- DATASET EXCERPTS:

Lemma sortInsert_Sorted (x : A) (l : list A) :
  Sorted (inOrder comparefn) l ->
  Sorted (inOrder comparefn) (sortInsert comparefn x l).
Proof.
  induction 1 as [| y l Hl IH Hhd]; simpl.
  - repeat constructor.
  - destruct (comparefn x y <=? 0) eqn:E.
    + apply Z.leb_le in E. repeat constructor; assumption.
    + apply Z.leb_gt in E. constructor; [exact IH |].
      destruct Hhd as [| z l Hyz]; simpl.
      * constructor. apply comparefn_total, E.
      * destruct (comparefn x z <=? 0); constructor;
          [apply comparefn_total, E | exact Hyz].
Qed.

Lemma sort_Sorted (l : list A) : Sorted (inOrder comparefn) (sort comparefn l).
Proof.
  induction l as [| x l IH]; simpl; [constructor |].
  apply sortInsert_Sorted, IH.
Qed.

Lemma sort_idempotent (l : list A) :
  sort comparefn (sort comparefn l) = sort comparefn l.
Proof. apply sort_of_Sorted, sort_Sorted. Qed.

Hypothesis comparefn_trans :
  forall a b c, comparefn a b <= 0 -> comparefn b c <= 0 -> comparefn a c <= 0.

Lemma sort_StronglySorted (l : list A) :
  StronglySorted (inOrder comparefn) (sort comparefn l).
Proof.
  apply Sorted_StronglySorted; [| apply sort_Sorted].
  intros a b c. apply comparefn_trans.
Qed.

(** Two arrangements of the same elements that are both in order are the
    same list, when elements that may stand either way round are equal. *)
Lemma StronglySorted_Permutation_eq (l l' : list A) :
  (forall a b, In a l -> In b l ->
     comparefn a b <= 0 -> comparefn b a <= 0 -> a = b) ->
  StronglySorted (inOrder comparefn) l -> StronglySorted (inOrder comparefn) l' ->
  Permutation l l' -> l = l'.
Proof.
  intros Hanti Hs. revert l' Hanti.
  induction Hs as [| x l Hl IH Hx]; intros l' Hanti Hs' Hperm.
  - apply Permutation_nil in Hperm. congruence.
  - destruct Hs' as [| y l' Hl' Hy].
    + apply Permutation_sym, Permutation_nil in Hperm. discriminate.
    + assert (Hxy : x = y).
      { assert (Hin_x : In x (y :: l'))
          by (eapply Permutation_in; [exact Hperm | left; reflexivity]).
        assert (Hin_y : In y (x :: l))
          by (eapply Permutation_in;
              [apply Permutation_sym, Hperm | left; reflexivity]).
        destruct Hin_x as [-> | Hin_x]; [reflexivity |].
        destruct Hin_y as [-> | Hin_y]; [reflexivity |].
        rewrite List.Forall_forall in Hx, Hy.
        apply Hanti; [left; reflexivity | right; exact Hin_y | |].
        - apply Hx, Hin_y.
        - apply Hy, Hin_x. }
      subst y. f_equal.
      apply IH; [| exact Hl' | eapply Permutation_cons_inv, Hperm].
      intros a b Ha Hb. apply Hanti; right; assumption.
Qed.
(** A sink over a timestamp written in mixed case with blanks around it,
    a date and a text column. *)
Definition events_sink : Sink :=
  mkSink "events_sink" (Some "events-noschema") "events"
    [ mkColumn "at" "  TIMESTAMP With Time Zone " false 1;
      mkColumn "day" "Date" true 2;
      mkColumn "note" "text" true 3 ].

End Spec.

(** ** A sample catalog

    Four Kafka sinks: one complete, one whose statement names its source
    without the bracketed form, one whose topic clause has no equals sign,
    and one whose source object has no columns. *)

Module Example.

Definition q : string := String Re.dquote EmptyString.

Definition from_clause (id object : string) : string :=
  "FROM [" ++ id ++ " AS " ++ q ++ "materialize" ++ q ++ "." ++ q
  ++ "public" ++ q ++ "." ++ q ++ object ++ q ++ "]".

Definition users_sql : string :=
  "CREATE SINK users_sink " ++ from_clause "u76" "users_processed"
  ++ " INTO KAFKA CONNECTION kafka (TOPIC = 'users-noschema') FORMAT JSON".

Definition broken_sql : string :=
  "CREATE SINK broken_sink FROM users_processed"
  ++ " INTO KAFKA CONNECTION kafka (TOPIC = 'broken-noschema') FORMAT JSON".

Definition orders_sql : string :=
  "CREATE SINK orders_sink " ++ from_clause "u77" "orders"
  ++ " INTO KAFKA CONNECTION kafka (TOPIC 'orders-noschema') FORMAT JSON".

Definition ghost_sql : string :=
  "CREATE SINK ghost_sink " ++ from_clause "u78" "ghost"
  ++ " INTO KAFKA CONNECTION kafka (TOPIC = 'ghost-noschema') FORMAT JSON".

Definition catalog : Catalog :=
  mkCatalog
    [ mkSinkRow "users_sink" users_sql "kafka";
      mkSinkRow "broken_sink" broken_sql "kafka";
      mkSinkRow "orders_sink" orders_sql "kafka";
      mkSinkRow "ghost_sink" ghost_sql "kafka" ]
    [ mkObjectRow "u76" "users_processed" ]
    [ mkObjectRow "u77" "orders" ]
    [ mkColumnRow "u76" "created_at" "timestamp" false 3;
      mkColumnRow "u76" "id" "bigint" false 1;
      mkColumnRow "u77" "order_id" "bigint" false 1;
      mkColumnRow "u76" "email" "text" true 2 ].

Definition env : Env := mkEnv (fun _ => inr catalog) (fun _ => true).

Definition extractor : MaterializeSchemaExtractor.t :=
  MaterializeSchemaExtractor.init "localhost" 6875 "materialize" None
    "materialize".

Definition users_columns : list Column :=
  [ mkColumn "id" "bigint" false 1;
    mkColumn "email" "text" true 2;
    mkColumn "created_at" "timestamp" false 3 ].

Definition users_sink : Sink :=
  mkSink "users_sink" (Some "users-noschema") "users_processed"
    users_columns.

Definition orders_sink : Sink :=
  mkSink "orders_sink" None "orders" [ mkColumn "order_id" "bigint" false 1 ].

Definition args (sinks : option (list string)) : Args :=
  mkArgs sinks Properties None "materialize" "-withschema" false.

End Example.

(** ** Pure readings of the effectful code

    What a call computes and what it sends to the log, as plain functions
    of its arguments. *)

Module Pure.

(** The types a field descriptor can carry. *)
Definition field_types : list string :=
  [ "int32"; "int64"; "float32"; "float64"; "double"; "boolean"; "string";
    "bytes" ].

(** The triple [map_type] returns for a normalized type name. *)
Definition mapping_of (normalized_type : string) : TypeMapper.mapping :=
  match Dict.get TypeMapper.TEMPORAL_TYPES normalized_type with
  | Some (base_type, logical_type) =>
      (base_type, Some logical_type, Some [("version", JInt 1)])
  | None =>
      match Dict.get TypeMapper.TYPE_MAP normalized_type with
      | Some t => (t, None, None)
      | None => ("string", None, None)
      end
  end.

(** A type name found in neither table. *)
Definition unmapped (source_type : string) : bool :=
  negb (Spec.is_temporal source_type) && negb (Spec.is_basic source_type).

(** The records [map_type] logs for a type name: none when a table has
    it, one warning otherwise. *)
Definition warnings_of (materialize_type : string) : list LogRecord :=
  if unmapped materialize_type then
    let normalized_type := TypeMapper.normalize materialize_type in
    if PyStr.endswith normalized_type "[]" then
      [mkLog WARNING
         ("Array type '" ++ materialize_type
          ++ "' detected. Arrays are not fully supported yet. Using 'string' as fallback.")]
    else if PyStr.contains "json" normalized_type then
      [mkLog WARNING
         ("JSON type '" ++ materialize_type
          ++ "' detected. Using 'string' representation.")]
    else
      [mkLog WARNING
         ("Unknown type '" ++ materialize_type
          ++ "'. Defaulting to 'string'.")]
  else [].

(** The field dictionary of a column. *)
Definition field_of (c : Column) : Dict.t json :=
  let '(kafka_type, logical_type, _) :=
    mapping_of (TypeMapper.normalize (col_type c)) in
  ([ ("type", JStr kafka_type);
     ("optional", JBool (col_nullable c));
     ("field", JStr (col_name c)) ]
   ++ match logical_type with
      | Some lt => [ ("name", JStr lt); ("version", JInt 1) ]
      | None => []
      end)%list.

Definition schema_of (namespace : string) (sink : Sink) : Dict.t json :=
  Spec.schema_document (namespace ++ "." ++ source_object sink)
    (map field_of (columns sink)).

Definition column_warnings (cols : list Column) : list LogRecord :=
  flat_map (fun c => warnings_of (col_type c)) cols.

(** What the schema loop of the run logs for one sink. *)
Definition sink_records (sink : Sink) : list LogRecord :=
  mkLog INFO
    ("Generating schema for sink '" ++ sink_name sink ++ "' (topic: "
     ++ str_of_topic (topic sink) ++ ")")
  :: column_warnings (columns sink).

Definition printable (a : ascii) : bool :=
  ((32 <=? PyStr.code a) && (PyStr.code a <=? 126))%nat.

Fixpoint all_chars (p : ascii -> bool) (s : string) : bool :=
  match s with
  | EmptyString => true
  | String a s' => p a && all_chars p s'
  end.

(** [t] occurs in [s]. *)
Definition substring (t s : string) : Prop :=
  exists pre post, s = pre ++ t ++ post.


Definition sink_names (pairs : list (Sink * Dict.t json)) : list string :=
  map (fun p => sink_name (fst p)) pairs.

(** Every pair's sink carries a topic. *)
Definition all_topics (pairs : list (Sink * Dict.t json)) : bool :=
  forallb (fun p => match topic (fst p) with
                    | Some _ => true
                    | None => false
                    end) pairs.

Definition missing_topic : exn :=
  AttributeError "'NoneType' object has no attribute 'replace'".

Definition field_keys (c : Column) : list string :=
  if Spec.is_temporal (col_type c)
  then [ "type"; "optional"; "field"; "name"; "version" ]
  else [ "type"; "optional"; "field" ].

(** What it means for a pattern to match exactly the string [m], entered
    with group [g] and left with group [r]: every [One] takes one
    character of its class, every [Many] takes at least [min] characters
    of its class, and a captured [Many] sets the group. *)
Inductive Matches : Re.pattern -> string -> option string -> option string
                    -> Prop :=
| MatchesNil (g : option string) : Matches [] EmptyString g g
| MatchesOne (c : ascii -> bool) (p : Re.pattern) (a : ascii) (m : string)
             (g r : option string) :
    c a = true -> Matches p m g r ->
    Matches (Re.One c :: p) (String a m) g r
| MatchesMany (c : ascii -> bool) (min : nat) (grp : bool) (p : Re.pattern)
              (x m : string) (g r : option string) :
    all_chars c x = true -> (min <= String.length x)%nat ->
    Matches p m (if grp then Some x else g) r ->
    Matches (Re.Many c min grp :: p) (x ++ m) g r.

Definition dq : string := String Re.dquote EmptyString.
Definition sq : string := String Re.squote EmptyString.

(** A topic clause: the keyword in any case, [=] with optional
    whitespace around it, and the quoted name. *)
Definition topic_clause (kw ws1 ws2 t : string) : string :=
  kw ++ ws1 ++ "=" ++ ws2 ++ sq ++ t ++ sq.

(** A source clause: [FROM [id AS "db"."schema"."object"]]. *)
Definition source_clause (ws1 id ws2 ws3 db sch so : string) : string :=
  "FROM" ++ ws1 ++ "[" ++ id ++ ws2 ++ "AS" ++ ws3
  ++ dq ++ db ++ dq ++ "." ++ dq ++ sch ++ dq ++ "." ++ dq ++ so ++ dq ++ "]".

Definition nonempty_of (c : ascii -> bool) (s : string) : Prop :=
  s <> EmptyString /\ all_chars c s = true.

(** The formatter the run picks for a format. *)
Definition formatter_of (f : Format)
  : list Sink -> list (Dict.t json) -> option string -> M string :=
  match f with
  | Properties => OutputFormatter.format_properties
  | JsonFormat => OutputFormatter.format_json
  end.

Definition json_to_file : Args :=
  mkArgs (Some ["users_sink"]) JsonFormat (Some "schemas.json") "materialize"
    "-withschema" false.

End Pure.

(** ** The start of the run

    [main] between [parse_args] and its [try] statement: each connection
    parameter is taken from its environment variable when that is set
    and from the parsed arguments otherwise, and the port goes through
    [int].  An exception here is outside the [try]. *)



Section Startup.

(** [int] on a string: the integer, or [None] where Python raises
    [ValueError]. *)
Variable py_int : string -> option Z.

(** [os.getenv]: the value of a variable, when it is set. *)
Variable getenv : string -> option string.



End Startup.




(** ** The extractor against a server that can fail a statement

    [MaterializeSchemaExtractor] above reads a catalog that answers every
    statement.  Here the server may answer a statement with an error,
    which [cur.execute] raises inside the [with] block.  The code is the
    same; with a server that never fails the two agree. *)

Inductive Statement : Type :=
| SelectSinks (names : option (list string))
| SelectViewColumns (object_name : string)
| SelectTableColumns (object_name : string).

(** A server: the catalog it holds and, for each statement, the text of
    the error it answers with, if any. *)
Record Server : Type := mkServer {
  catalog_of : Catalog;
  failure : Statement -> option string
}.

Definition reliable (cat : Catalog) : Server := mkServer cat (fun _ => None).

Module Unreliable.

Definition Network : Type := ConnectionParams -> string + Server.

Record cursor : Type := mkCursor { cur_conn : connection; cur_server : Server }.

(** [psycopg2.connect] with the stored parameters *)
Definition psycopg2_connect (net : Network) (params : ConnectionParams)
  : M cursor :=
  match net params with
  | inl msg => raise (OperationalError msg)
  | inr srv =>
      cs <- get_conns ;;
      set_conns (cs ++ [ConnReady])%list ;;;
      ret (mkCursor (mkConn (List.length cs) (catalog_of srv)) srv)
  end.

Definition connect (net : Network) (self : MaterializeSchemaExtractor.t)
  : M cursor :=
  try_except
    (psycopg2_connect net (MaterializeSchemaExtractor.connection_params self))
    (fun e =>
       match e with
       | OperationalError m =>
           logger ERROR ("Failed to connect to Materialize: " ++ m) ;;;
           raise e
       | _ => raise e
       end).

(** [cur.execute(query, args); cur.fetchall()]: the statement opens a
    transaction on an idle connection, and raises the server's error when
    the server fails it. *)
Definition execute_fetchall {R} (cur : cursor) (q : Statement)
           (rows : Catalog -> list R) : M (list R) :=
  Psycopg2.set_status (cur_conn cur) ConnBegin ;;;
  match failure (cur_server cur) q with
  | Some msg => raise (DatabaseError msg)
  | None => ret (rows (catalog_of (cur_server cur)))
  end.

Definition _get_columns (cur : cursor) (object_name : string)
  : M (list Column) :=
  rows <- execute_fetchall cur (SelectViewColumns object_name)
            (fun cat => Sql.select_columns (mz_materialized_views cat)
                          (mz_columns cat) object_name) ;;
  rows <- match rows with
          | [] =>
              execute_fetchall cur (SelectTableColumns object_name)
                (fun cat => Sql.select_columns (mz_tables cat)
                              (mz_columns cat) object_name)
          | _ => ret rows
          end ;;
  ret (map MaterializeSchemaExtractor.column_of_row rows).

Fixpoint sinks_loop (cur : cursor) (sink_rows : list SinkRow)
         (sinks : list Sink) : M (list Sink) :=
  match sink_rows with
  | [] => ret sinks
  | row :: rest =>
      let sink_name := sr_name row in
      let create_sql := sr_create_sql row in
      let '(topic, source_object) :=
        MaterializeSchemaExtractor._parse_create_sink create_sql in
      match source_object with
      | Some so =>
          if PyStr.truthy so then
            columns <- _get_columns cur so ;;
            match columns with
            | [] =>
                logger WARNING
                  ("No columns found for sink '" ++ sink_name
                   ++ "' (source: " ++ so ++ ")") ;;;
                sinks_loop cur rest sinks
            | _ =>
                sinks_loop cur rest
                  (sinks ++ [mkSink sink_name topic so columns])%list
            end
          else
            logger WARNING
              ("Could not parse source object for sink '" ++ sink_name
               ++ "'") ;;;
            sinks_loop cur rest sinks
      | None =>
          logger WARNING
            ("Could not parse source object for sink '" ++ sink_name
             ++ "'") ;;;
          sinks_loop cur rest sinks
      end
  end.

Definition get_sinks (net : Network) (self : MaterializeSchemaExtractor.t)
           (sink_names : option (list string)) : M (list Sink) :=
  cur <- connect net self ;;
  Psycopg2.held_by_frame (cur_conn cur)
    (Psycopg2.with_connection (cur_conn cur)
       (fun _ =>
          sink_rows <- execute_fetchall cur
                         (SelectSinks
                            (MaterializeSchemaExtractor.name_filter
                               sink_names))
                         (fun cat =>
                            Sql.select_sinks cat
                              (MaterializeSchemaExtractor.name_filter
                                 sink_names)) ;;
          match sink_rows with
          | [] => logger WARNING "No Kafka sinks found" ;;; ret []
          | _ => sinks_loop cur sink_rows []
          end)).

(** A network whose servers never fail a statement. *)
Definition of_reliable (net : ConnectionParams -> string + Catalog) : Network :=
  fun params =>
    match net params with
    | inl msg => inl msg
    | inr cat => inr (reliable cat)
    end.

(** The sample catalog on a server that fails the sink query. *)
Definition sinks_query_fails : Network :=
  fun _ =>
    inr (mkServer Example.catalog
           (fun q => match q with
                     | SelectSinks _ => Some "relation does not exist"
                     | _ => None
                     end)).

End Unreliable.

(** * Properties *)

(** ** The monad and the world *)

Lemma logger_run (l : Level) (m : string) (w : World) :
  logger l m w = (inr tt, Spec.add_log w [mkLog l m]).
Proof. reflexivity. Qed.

- ABOUT THIS TASK:
Output the lines above between the one holding "(forall a b, In a l -> In b l ->" and the one holding "intros a b Ha", inclusive, with nothing before or after them.

- YOUR SOLUTION:
  (forall a b, In a l -> In b l ->
     comparefn a b <= 0 -> comparefn b a <= 0 -> a = b) ->
  StronglySorted (inOrder comparefn) l -> StronglySorted (inOrder comparefn) l' ->
  Permutation l l' -> l = l'.
Proof.
  intros Hanti Hs. revert l' Hanti.
  induction Hs as [| x l Hl IH Hx]; intros l' Hanti Hs' Hperm.
  - apply Permutation_nil in Hperm. congruence.
  - destruct Hs' as [| y l' Hl' Hy].
    + apply Permutation_sym, Permutation_nil in Hperm. discriminate.
    + assert (Hxy : x = y).
      { assert (Hin_x : In x (y :: l'))
          by (eapply Permutation_in; [exact Hperm | left; reflexivity]).
        assert (Hin_y : In y (x :: l))
          by (eapply Permutation_in;
              [apply Permutation_sym, Hperm | left; reflexivity]).
        destruct Hin_x as [-> | Hin_x]; [reflexivity |].
        destruct Hin_y as [-> | Hin_y]; [reflexivity |].
        rewrite List.Forall_forall in Hx, Hy.
        apply Hanti; [left; reflexivity | right; exact Hin_y | |].
        - apply Hx, Hin_y.
        - apply Hy, Hin_x. }
      subst y. f_equal.
      apply IH; [| exact Hl' | eapply Permutation_cons_inv, Hperm].
      intros a b Ha Hb. apply Hanti; right; assumption.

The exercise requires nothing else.